(Beginning of Provided data)

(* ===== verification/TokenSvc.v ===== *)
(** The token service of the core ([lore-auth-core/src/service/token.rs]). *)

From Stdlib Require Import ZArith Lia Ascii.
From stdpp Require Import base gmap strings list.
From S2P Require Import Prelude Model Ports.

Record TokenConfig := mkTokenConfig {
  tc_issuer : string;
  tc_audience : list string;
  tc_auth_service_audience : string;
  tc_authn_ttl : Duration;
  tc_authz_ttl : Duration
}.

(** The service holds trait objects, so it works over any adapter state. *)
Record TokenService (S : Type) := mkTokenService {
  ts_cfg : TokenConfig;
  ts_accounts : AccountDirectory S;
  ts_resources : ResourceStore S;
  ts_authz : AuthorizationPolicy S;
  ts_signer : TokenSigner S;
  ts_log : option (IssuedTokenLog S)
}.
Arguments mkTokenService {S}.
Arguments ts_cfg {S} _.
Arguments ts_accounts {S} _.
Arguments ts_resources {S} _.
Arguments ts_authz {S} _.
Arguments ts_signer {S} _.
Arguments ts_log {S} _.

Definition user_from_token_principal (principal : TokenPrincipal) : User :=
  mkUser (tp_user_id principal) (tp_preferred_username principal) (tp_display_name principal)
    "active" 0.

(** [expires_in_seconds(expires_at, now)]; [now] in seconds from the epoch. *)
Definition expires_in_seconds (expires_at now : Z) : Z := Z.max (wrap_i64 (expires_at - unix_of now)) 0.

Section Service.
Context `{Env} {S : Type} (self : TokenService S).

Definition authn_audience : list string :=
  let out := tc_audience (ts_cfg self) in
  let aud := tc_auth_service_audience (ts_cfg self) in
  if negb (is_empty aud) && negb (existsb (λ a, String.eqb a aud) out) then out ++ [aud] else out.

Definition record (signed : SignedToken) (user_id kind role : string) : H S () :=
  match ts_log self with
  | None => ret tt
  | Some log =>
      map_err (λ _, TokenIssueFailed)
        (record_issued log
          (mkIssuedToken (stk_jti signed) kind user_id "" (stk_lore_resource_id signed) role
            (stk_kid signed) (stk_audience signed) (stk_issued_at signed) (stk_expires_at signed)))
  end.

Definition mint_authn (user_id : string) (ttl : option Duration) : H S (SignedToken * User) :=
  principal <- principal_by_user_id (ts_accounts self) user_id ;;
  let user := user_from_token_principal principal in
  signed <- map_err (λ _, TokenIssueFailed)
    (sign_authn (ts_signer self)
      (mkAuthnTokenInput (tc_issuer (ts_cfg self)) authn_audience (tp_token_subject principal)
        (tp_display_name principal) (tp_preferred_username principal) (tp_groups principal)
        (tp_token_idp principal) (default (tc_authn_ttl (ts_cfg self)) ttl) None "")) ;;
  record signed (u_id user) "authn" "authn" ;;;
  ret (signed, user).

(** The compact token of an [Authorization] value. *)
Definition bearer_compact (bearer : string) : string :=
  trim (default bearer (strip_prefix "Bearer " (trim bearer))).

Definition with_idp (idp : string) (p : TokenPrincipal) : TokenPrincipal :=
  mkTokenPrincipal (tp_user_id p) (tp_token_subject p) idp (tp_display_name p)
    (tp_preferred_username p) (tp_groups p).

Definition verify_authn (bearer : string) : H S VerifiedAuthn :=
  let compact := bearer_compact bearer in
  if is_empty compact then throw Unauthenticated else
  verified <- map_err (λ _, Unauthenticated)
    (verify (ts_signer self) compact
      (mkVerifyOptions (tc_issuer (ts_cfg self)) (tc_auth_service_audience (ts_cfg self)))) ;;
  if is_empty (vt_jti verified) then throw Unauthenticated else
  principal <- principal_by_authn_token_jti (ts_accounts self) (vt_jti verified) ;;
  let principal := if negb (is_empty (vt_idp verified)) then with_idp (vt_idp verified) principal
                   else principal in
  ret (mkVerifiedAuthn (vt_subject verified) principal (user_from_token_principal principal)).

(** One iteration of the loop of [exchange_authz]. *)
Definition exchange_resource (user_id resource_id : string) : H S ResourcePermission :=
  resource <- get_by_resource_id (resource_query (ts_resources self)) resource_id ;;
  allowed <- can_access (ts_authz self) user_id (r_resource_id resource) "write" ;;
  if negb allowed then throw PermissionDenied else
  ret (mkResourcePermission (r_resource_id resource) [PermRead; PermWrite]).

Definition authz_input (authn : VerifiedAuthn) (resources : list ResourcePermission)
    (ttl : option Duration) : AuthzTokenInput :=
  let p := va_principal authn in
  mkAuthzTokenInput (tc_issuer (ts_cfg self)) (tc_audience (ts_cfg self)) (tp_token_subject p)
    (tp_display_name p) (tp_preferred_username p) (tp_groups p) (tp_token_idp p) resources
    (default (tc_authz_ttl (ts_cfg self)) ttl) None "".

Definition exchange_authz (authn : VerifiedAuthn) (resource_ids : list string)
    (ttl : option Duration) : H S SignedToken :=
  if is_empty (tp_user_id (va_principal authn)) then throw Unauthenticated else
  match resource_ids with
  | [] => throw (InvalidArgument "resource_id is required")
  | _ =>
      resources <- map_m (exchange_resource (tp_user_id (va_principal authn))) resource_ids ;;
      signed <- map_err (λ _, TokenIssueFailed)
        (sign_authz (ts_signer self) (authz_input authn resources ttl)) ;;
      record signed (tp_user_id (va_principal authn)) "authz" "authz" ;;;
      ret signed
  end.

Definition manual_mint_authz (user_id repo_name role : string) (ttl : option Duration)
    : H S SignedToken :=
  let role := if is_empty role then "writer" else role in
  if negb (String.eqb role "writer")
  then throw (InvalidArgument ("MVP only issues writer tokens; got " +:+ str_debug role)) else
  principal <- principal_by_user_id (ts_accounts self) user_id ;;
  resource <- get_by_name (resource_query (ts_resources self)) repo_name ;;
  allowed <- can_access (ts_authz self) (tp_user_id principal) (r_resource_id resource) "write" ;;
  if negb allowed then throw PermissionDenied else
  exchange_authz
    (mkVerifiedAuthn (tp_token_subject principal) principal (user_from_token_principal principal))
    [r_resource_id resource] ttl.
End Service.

(End of Provided data)

» **Task item**:
Please reproduce all of the entries above exactly as they appear.

» **Task solution**:
(* ===== verification/TokenSvc.v ===== *)
(** The token service of the core ([lore-auth-core/src/service/token.rs]). *)

From Stdlib Require Import ZArith Lia Ascii.
From stdpp Require Import base gmap strings list.
From S2P Require Import Prelude Model Ports.

Record TokenConfig := mkTokenConfig {
  tc_issuer : string;
  tc_audience : list string;
  tc_auth_service_audience : string;
  tc_authn_ttl : Duration;
  tc_authz_ttl : Duration
}.

(** The service holds trait objects, so it works over any adapter state. *)
Record TokenService (S : Type) := mkTokenService {
  ts_cfg : TokenConfig;
  ts_accounts : AccountDirectory S;
  ts_resources : ResourceStore S;
  ts_authz : AuthorizationPolicy S;
  ts_signer : TokenSigner S;
  ts_log : option (IssuedTokenLog S)
}.
Arguments mkTokenService {S}.
Arguments ts_cfg {S} _.
Arguments ts_accounts {S} _.
Arguments ts_resources {S} _.
Arguments ts_authz {S} _.
Arguments ts_signer {S} _.
Arguments ts_log {S} _.

Definition user_from_token_principal (principal : TokenPrincipal) : User :=
  mkUser (tp_user_id principal) (tp_preferred_username principal) (tp_display_name principal)
    "active" 0.

(** [expires_in_seconds(expires_at, now)]; [now] in seconds from the epoch. *)
Definition expires_in_seconds (expires_at now : Z) : Z := Z.max (wrap_i64 (expires_at - unix_of now)) 0.

Section Service.
Context `{Env} {S : Type} (self : TokenService S).

Definition authn_audience : list string :=
  let out := tc_audience (ts_cfg self) in
  let aud := tc_auth_service_audience (ts_cfg self) in
  if negb (is_empty aud) && negb (existsb (λ a, String.eqb a aud) out) then out ++ [aud] else out.

Definition record (signed : SignedToken) (user_id kind role : string) : H S () :=
  match ts_log self with
  | None => ret tt
  | Some log =>
      map_err (λ _, TokenIssueFailed)
        (record_issued log
          (mkIssuedToken (stk_jti signed) kind user_id "" (stk_lore_resource_id signed) role
            (stk_kid signed) (stk_audience signed) (stk_issued_at signed) (stk_expires_at signed)))
  end.

Definition mint_authn (user_id : string) (ttl : option Duration) : H S (SignedToken * User) :=
  principal <- principal_by_user_id (ts_accounts self) user_id ;;
  let user := user_from_token_principal principal in
  signed <- map_err (λ _, TokenIssueFailed)
    (sign_authn (ts_signer self)
      (mkAuthnTokenInput (tc_issuer (ts_cfg self)) authn_audience (tp_token_subject principal)
        (tp_display_name principal) (tp_preferred_username principal) (tp_groups principal)
        (tp_token_idp principal) (default (tc_authn_ttl (ts_cfg self)) ttl) None "")) ;;
  record signed (u_id user) "authn" "authn" ;;;
  ret (signed, user).

(** The compact token of an [Authorization] value. *)
Definition bearer_compact (bearer : string) : string :=
  trim (default bearer (strip_prefix "Bearer " (trim bearer))).

Definition with_idp (idp : string) (p : TokenPrincipal) : TokenPrincipal :=
  mkTokenPrincipal (tp_user_id p) (tp_token_subject p) idp (tp_display_name p)
    (tp_preferred_username p) (tp_groups p).

Definition verify_authn (bearer : string) : H S VerifiedAuthn :=
  let compact := bearer_compact bearer in
  if is_empty compact then throw Unauthenticated else
  verified <- map_err (λ _, Unauthenticated)
    (verify (ts_signer self) compact
      (mkVerifyOptions (tc_issuer (ts_cfg self)) (tc_auth_service_audience (ts_cfg self)))) ;;
  if is_empty (vt_jti verified) then throw Unauthenticated else
  principal <- principal_by_authn_token_jti (ts_accounts self) (vt_jti verified) ;;
  let principal := if negb (is_empty (vt_idp verified)) then with_idp (vt_idp verified) principal
                   else principal in
  ret (mkVerifiedAuthn (vt_subject verified) principal (user_from_token_principal principal)).

(** One iteration of the loop of [exchange_authz]. *)
Definition exchange_resource (user_id resource_id : string) : H S ResourcePermission :=
  resource <- get_by_resource_id (resource_query (ts_resources self)) resource_id ;;
  allowed <- can_access (ts_authz self) user_id (r_resource_id resource) "write" ;;
  if negb allowed then throw PermissionDenied else
  ret (mkResourcePermission (r_resource_id resource) [PermRead; PermWrite]).

Definition authz_input (authn : VerifiedAuthn) (resources : list ResourcePermission)
    (ttl : option Duration) : AuthzTokenInput :=
  let p := va_principal authn in
  mkAuthzTokenInput (tc_issuer (ts_cfg self)) (tc_audience (ts_cfg self)) (tp_token_subject p)
    (tp_display_name p) (tp_preferred_username p) (tp_groups p) (tp_token_idp p) resources
    (default (tc_authz_ttl (ts_cfg self)) ttl) None "".

Definition exchange_authz (authn : VerifiedAuthn) (resource_ids : list string)
    (ttl : option Duration) : H S SignedToken :=
  if is_empty (tp_user_id (va_principal authn)) then throw Unauthenticated else
  match resource_ids with
  | [] => throw (InvalidArgument "resource_id is required")
  | _ =>
      resources <- map_m (exchange_resource (tp_user_id (va_principal authn))) resource_ids ;;
      signed <- map_err (λ _, TokenIssueFailed)
        (sign_authz (ts_signer self) (authz_input authn resources ttl)) ;;
      record signed (tp_user_id (va_principal authn)) "authz" "authz" ;;;
      ret signed
  end.

Definition manual_mint_authz (user_id repo_name role : string) (ttl : option Duration)
    : H S SignedToken :=
  let role := if is_empty role then "writer" else role in
  if negb (String.eqb role "writer")
  then throw (InvalidArgument ("MVP only issues writer tokens; got " +:+ str_debug role)) else
  principal <- principal_by_user_id (ts_accounts self) user_id ;;
  resource <- get_by_name (resource_query (ts_resources self)) repo_name ;;
  allowed <- can_access (ts_authz self) (tp_user_id principal) (r_resource_id resource) "write" ;;
  if negb allowed then throw PermissionDenied else
  exchange_authz
    (mkVerifiedAuthn (tp_token_subject principal) principal (user_from_token_principal principal))
    [r_resource_id resource] ttl.
End Service.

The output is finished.